Directions for this task :: Going down the data below, set down exactly the line with "DELEGATE_SCRIPT_PREFIX ++ vec_to_list" and each line after it through the line with "(** ** deposit_policy.rs *)"; no other lines.

--- Record extracts Enclosed Below ---

(* ===== verification/RtState.v ===== *)
(** * RtState: resources of the runtime processor

    The layout of user and config resources, the typed views and writers over a resource's bytes,
    the lifecycle of a slot within a transaction, and the deposit policy. *)

From S2P Require Import Prelude Codec Types AbiCore AbiTx RtLock.

(** ** user.rs, config.rs: the layout

    Users and configs have one layout: a kind byte, a 64-bit word (a user's balance, a config's
    minimum withdrawal), 32 bytes (a user's initial lock hash, a config's covenant id), and the
    lock's tag and body. *)

Module Raw.
Record t := { kind : byte; word : array 8; id32 : array 32; raw_tag : byte; raw_body : bytes }.

Definition HEADER_LEN : nat := 1 + 8 + 32 + 1.

(** [ref_from_bytes] of a packed struct with a trailing slice: any bytes of the header's length. *)
Definition ref_from_bytes (l : bytes) : option t :=
  '(k, l) ← split_first_chunk 1 l;
  '(w, l) ← split_first_chunk 8 l;
  '(i, l) ← split_first_chunk 32 l;
  '(g, l) ← split_first_chunk 1 l;
  Some {| kind := Vector.hd k; word := w; id32 := i; raw_tag := Vector.hd g; raw_body := l |}.

Definition as_bytes (r : t) : bytes :=
  [kind r] ++ vec_to_list (word r) ++ vec_to_list (id32 r) ++ [raw_tag r] ++ raw_body r.

(** [Le64]'s [get] and [set]. *)
Definition get (r : t) : Z := getu (word r).
Definition set (r : t) (v : Z) : t :=
  {| kind := kind r; word := le_split 8 v; id32 := id32 r; raw_tag := raw_tag r; raw_body := raw_body r |}.
Definition set_id32 (r : t) (v : array 32) : t :=
  {| kind := kind r; word := word r; id32 := v; raw_tag := raw_tag r; raw_body := raw_body r |}.
End Raw.

(** The [from_bytes] of the views and of the mutable views make the same checks. *)
Definition checked_view (k : byte) (too_short bad_layout wrong_kind : string) (l : bytes) : outcome string Raw.t :=
  if length l <? Raw.HEADER_LEN then Err too_short
  else
    raw ← ok_or (Raw.ref_from_bytes l) bad_layout;
    if negb (bool_decide (Raw.kind raw = k)) then Err wrong_kind
    else _ ← validate_lock_body (Raw.raw_tag raw) (Raw.raw_body raw); Ok raw.

(** A write of a whole resource into a buffer of its size. *)
Definition write_raw (k : byte) (need : nat) (wrong_length : string) (out : bytes) (word : Z) (id32 : array 32)
    (lock : LockEnum) : outcome string bytes :=
  if negb (length out =? need) then Err wrong_length
  else
    body ← write_body lock (drop Raw.HEADER_LEN out);
    Ok ([k] ++ vec_to_list (le_split 8 word) ++ vec_to_list id32 ++ [lock_tag lock] ++ body).

Module UserView.
Definition from_bytes (l : bytes) : outcome string Raw.t :=
  checked_view KIND_USER "user: too short for header" "user: invalid layout" "user: wrong kind byte" l.
Definition balance (v : Raw.t) : Z := Raw.get v.
Definition initial_lock_hash (v : Raw.t) : array 32 := Raw.id32 v.
Definition lock {E} (v : Raw.t) : outcome E LockEnum := decode_lock_body_unchecked (Raw.raw_tag v) (Raw.raw_body v).
End UserView.

Definition user_total_len (lock : LockEnum) : nat := Raw.HEADER_LEN + wire_body_len lock.
Definition write_user (out : bytes) (balance : Z) (initial_lock_hash : array 32) (lock : LockEnum) : outcome string bytes :=
  write_raw KIND_USER (user_total_len lock) "user: write buffer wrong length" out balance initial_lock_hash lock.

Module ConfigView.
Definition from_bytes (l : bytes) : outcome string Raw.t :=
  checked_view KIND_CONFIG "config: too short for header" "config: invalid layout" "config: wrong kind byte" l.
Definition min_withdrawal_amount (v : Raw.t) : Z := Raw.get v.
Definition covenant_id (v : Raw.t) : array 32 := Raw.id32 v.
Definition lock {E} (v : Raw.t) : outcome E LockEnum := decode_lock_body_unchecked (Raw.raw_tag v) (Raw.raw_body v).
End ConfigView.

Definition config_total_len (lock : LockEnum) : nat := Raw.HEADER_LEN + wire_body_len lock.
Definition write_config (out : bytes) (min_withdrawal_amount : Z) (covenant_id : array 32) (lock : LockEnum)
    : outcome string bytes :=
  write_raw KIND_CONFIG (config_total_len lock) "config: write buffer wrong length" out min_withdrawal_amount covenant_id lock.

(** ** resource_ext.rs

    A combinator that mutates returns the resource also when it fails: reaching the bytes mutably
    marks it dirty. *)

Module ResourceExt.

Definition kind (r : Resource.t) : option byte :=
  match Resource.data r with [] => None | _ => kind_of (Resource.data r) end.

(** [Result::ok]. *)
Definition ok {E A} (c : outcome E A) : option A := match c with Ok a => Some a | _ => None end.

Definition view_config {R} (r : Resource.t) (f : Raw.t -> R) : option R :=
  k ← kind r;
  if negb (bool_decide (k = KIND_CONFIG)) then None
  else f <$> ok (ConfigView.from_bytes (Resource.data r)).

Definition view_user {R} (r : Resource.t) (f : Raw.t -> R) : option R :=
  k ← kind r;
  if negb (bool_decide (k = KIND_USER)) then None
  else f <$> ok (UserView.from_bytes (Resource.data r)).

Definition modify (k : byte) (from_bytes : bytes -> outcome string Raw.t) {R} (r : Resource.t) (f : Raw.t -> R * Raw.t)
    : option R * Resource.t :=
  match kind r with
  | None => (None, r)
  | Some k' =>
      if negb (bool_decide (k' = k)) then (None, r)
      else
        match from_bytes (Resource.data r) with
        | Ok mv => let '(x, mv) := f mv in (Some x, Resource.data_mut r (fun _ => Raw.as_bytes mv))
        | _ => (None, Resource.data_mut r id)
        end
  end.

Definition modify_config {R} : Resource.t -> (Raw.t -> R * Raw.t) -> option R * Resource.t :=
  modify KIND_CONFIG ConfigView.from_bytes.
Definition modify_user {R} : Resource.t -> (Raw.t -> R * Raw.t) -> option R * Resource.t :=
  modify KIND_USER UserView.from_bytes.

(** A writer run on the bytes behind [data_mut]. *)
Definition write_through (r : Resource.t) (w : bytes -> outcome string bytes)
    : outcome (string * Resource.t) Resource.t :=
  match w (Resource.data r) with
  | Ok l => Ok (Resource.data_mut r (fun _ => l))
  | Err m => Err (m, Resource.data_mut r id)
  | Panic => Panic
  end.

Definition init_config (r : Resource.t) (min_withdrawal_amount : Z) (covenant_id : array 32) (lock : LockEnum)
    : outcome (string * Resource.t) Resource.t :=
  match Resource.data r with
  | [] =>
      let r := Resource.resize r (config_total_len lock) in
      write_through r (fun out => write_config out min_withdrawal_amount covenant_id lock)
  | _ => Err ("init_config: slot is not empty", r)
  end.

Definition init_user (r : Resource.t) (balance : Z) (initial_lock_hash : array 32) (lock : LockEnum)
    : outcome (string * Resource.t) Resource.t :=
  match Resource.data r with
  | [] =>
      let r := Resource.resize r (user_total_len lock) in
      write_through r (fun out => write_user out balance initial_lock_hash lock)
  | _ => Err ("init_user: slot is not empty", r)
  end.

Definition set_config_lock (r : Resource.t) (new_lock : LockEnum) : outcome (string * Resource.t) Resource.t :=
  if negb (bool_decide (kind r = Some KIND_CONFIG)) then Err ("set_config_lock: not a config resource", r)
  else
    match ConfigView.from_bytes (Resource.data r) with
    | Ok view =>
        let r := Resource.resize r (Raw.HEADER_LEN + wire_body_len new_lock) in
        write_through r (fun out => write_config out (ConfigView.min_withdrawal_amount view) (ConfigView.covenant_id view) new_lock)
    | Err m => Err (m, r)
    | Panic => Panic
    end.

Definition set_user_lock (r : Resource.t) (new_lock : LockEnum) : outcome (string * Resource.t) Resource.t :=
  if negb (bool_decide (kind r = Some KIND_USER)) then Err ("set_user_lock: not a user resource", r)
  else
    match UserView.from_bytes (Resource.data r) with
    | Ok view =>
        let r := Resource.resize r (Raw.HEADER_LEN + wire_body_len new_lock) in
        write_through r (fun out => write_user out (UserView.balance view) (UserView.initial_lock_hash view) new_lock)
    | Err m => Err (m, r)
    | Panic => Panic
    end.
End ResourceExt.
Import ResourceExt.

(** ** lifecycle.rs *)

Inductive Lifecycle := New | Live | Deleted.

#[global] Instance Lifecycle_eq_dec : EqDecision Lifecycle.
Proof. solve_decision. Defined.

Definition Lifecycle_from_resource (r : Resource.t) : Lifecycle := if Resource.is_new r then New else Live.

Definition created (s : Lifecycle) : outcome string Lifecycle :=
  match s with
  | New => Ok Live
  | Live => Err "lifecycle: double create (slot already live)"
  | Deleted => Err "lifecycle: re-create after delete"
  end.

Definition deleted (s : Lifecycle) : outcome string Lifecycle :=
  match s with
  | Live => Ok Deleted
  | New => Err "lifecycle: delete of never-created slot"
  | Deleted => Err "lifecycle: double delete"
  end.

(** ** zk/abi: delegate_script.rs; zk/backend/risc0/api: permission_script.rs *)

Definition DELEGATE_SCRIPT_PREFIX : bytes :=
  [Byte.xb9; Byte.x00; Byte.xa0; Byte.x69; Byte.x00; Byte.xcf; Byte.x20].
Definition DELEGATE_SCRIPT_SUFFIX : bytes :=
  [Byte.x88; Byte.x00; Byte.x00; Byte.xc9; Byte.x76; Byte.x52; Byte.x94; Byte.x7c; Byte.xbc; Byte.x02;
   Byte.x51; Byte.x75; Byte.x88; Byte.x51].

(** BLAKE2b with a 32-byte digest. *)
Class Blake2b := blake2b : bytes -> array 32.

Definition blake2b_script_hash `{Blake2b} (redeem_script : bytes) : array 32 := blake2b redeem_script.

Definition build_delegate_entry_script (covenant_id : array 32) : bytes :=
  DELEGATE_SCRIPT_PREFIX ++ vec_to_list covenant_id ++ DELEGATE_SCRIPT_SUFFIX.

Definition delegate_entry_spk_hash `{Blake2b} (covenant_id : array 32) : array 32 :=
  blake2b_script_hash (build_delegate_entry_script covenant_id).

(** ** deposit_policy.rs *)

Record DepositBody := { db_user_idx : byte; db_output_idx : Z; db_initial_lock : LockEnum }.
Record DepositSubject := { ds_body : DepositBody; ds_covenant_id : array 32 }.
Record CreateSpec := { cs_initial_lock : LockEnum }.
Record CreditTarget := { ct_user_idx : byte; ct_create_with : option CreateSpec }.

Class DepositPolicy := {
  deposit_spk : DepositSubject -> bytes;
  credit_target : DepositBody -> outcome string CreditTarget;
  min_create_balance : Z
}.

Definition EXAMPLE_MIN_CREATE_BALANCE : Z := 1000.

Definition ExampleDepositPolicy `{Blake2b} : DepositPolicy := {|
  deposit_spk who := to_script_bytes (ScriptHash (delegate_entry_spk_hash (ds_covenant_id who)));
  credit_target body :=
    Ok {| ct_user_idx := db_user_idx body; ct_create_with := Some {| cs_initial_lock := db_initial_lock body |} |};
  min_create_balance := EXAMPLE_MIN_CREATE_BALANCE
|}.

(** [u64::checked_add], [u64::checked_sub]. *)
Definition checked_add (a b : Z) : option Z := if (a + b <? 2 ^ 64)%Z then Some (a + b)%Z else None.
Definition checked_sub (a b : Z) : option Z := if (b <=? a)%Z then Some (a - b)%Z else None.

--- End of Enclosed Record extracts ---

Solution for this problem ::
  DELEGATE_SCRIPT_PREFIX ++ vec_to_list covenant_id ++ DELEGATE_SCRIPT_SUFFIX.

Definition delegate_entry_spk_hash `{Blake2b} (covenant_id : array 32) : array 32 :=
  blake2b_script_hash (build_delegate_entry_script covenant_id).

(** ** deposit_policy.rs *)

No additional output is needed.